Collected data
--*--

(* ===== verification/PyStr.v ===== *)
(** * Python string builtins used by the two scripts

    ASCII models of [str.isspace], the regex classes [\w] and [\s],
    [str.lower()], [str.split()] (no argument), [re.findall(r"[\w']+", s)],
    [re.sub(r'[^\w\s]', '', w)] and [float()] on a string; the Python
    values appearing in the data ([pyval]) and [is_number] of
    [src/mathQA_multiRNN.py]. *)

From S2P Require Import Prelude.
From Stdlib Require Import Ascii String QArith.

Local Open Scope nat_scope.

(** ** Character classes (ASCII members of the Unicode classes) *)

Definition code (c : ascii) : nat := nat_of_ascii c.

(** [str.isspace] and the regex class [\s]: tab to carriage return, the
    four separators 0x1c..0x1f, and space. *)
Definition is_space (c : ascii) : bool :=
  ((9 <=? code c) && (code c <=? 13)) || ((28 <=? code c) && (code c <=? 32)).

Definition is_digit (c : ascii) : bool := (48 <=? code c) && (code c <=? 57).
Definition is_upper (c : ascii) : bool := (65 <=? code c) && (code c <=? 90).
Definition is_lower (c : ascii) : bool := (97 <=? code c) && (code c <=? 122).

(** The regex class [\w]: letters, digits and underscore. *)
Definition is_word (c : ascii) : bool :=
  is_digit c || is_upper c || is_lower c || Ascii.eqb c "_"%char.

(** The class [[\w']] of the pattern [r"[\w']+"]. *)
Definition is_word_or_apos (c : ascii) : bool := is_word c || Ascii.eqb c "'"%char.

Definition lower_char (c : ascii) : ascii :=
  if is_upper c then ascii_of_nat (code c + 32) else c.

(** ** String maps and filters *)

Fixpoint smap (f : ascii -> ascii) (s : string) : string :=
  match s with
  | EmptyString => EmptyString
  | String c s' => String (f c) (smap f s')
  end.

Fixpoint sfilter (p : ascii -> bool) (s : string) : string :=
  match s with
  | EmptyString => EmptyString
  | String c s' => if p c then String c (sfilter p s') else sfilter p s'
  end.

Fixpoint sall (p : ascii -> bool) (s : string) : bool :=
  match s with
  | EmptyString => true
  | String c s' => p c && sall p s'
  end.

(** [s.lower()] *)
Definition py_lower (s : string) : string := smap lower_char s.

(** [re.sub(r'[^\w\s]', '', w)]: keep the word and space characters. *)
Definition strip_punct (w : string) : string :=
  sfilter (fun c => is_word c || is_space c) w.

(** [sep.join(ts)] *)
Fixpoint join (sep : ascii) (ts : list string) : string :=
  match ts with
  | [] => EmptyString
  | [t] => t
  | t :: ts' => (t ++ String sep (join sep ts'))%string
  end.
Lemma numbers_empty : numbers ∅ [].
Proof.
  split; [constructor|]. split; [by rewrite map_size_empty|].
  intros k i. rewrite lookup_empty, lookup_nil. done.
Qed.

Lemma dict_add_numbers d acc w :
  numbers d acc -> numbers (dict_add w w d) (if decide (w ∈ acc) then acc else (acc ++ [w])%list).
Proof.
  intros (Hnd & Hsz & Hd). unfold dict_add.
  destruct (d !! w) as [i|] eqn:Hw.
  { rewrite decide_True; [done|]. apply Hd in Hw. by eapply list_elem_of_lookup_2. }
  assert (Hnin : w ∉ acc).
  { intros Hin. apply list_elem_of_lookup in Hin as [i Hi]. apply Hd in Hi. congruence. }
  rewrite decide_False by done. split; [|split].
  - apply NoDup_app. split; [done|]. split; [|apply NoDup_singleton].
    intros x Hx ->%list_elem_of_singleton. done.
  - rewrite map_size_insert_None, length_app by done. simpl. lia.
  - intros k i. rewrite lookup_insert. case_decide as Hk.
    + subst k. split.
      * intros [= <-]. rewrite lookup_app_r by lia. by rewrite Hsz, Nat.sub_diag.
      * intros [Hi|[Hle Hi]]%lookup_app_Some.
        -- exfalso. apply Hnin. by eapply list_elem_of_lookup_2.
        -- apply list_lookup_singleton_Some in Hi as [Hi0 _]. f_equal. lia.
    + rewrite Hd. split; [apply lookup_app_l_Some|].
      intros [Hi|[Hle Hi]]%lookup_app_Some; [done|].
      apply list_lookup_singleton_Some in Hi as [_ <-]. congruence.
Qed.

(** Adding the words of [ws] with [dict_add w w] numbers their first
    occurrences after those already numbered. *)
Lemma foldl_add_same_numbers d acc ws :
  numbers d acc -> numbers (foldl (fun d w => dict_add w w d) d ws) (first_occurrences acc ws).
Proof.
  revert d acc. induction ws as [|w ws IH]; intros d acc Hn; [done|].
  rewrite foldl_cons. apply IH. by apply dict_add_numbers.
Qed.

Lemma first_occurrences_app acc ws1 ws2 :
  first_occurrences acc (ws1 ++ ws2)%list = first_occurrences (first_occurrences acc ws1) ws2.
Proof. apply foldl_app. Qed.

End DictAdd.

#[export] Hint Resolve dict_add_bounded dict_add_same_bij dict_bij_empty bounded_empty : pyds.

--*--

== Task goal ==
Transcribe every record. Match each line exactly.

== Response box ==
(* ===== verification/PyStr.v ===== *)
(** * Python string builtins used by the two scripts

    ASCII models of [str.isspace], the regex classes [\w] and [\s],
    [str.lower()], [str.split()] (no argument), [re.findall(r"[\w']+", s)],
    [re.sub(r'[^\w\s]', '', w)] and [float()] on a string; the Python
    values appearing in the data ([pyval]) and [is_number] of
    [src/mathQA_multiRNN.py]. *)

From S2P Require Import Prelude.
From Stdlib Require Import Ascii String QArith.

Local Open Scope nat_scope.

(** ** Character classes (ASCII members of the Unicode classes) *)

Definition code (c : ascii) : nat := nat_of_ascii c.

(** [str.isspace] and the regex class [\s]: tab to carriage return, the
    four separators 0x1c..0x1f, and space. *)
Definition is_space (c : ascii) : bool :=
  ((9 <=? code c) && (code c <=? 13)) || ((28 <=? code c) && (code c <=? 32)).

Definition is_digit (c : ascii) : bool := (48 <=? code c) && (code c <=? 57).
Definition is_upper (c : ascii) : bool := (65 <=? code c) && (code c <=? 90).
Definition is_lower (c : ascii) : bool := (97 <=? code c) && (code c <=? 122).

(** The regex class [\w]: letters, digits and underscore. *)
Definition is_word (c : ascii) : bool :=
  is_digit c || is_upper c || is_lower c || Ascii.eqb c "_"%char.

(** The class [[\w']] of the pattern [r"[\w']+"]. *)
Definition is_word_or_apos (c : ascii) : bool := is_word c || Ascii.eqb c "'"%char.

Definition lower_char (c : ascii) : ascii :=
  if is_upper c then ascii_of_nat (code c + 32) else c.

(** ** String maps and filters *)

Fixpoint smap (f : ascii -> ascii) (s : string) : string :=
  match s with
  | EmptyString => EmptyString
  | String c s' => String (f c) (smap f s')
  end.

Fixpoint sfilter (p : ascii -> bool) (s : string) : string :=
  match s with
  | EmptyString => EmptyString
  | String c s' => if p c then String c (sfilter p s') else sfilter p s'
  end.

Fixpoint sall (p : ascii -> bool) (s : string) : bool :=
  match s with
  | EmptyString => true
  | String c s' => p c && sall p s'
  end.

(** [s.lower()] *)
Definition py_lower (s : string) : string := smap lower_char s.

(** [re.sub(r'[^\w\s]', '', w)]: keep the word and space characters. *)
Definition strip_punct (w : string) : string :=
  sfilter (fun c => is_word c || is_space c) w.

(** [sep.join(ts)] *)
Fixpoint join (sep : ascii) (ts : list string) : string :=
  match ts with
  | [] => EmptyString
  | [t] => t
  | t :: ts' => (t ++ String sep (join sep ts'))%string
  end.
Lemma numbers_empty : numbers ∅ [].
Proof.
  split; [constructor|]. split; [by rewrite map_size_empty|].
  intros k i. rewrite lookup_empty, lookup_nil. done.
Qed.

Lemma dict_add_numbers d acc w :
  numbers d acc -> numbers (dict_add w w d) (if decide (w ∈ acc) then acc else (acc ++ [w])%list).
Proof.
  intros (Hnd & Hsz & Hd). unfold dict_add.
  destruct (d !! w) as [i|] eqn:Hw.
  { rewrite decide_True; [done|]. apply Hd in Hw. by eapply list_elem_of_lookup_2. }
  assert (Hnin : w ∉ acc).
  { intros Hin. apply list_elem_of_lookup in Hin as [i Hi]. apply Hd in Hi. congruence. }
  rewrite decide_False by done. split; [|split].
  - apply NoDup_app. split; [done|]. split; [|apply NoDup_singleton].
    intros x Hx ->%list_elem_of_singleton. done.
  - rewrite map_size_insert_None, length_app by done. simpl. lia.
  - intros k i. rewrite lookup_insert. case_decide as Hk.
    + subst k. split.
      * intros [= <-]. rewrite lookup_app_r by lia. by rewrite Hsz, Nat.sub_diag.
      * intros [Hi|[Hle Hi]]%lookup_app_Some.
        -- exfalso. apply Hnin. by eapply list_elem_of_lookup_2.
        -- apply list_lookup_singleton_Some in Hi as [Hi0 _]. f_equal. lia.
    + rewrite Hd. split; [apply lookup_app_l_Some|].
      intros [Hi|[Hle Hi]]%lookup_app_Some; [done|].
      apply list_lookup_singleton_Some in Hi as [_ <-]. congruence.
Qed.

(** Adding the words of [ws] with [dict_add w w] numbers their first
    occurrences after those already numbered. *)
Lemma foldl_add_same_numbers d acc ws :
  numbers d acc -> numbers (foldl (fun d w => dict_add w w d) d ws) (first_occurrences acc ws).
Proof.
  revert d acc. induction ws as [|w ws IH]; intros d acc Hn; [done|].
  rewrite foldl_cons. apply IH. by apply dict_add_numbers.
Qed.

Lemma first_occurrences_app acc ws1 ws2 :
  first_occurrences acc (ws1 ++ ws2)%list = first_occurrences (first_occurrences acc ws1) ws2.
Proof. apply foldl_app. Qed.

End DictAdd.

#[export] Hint Resolve dict_add_bounded dict_add_same_bij dict_bij_empty bounded_empty : pyds.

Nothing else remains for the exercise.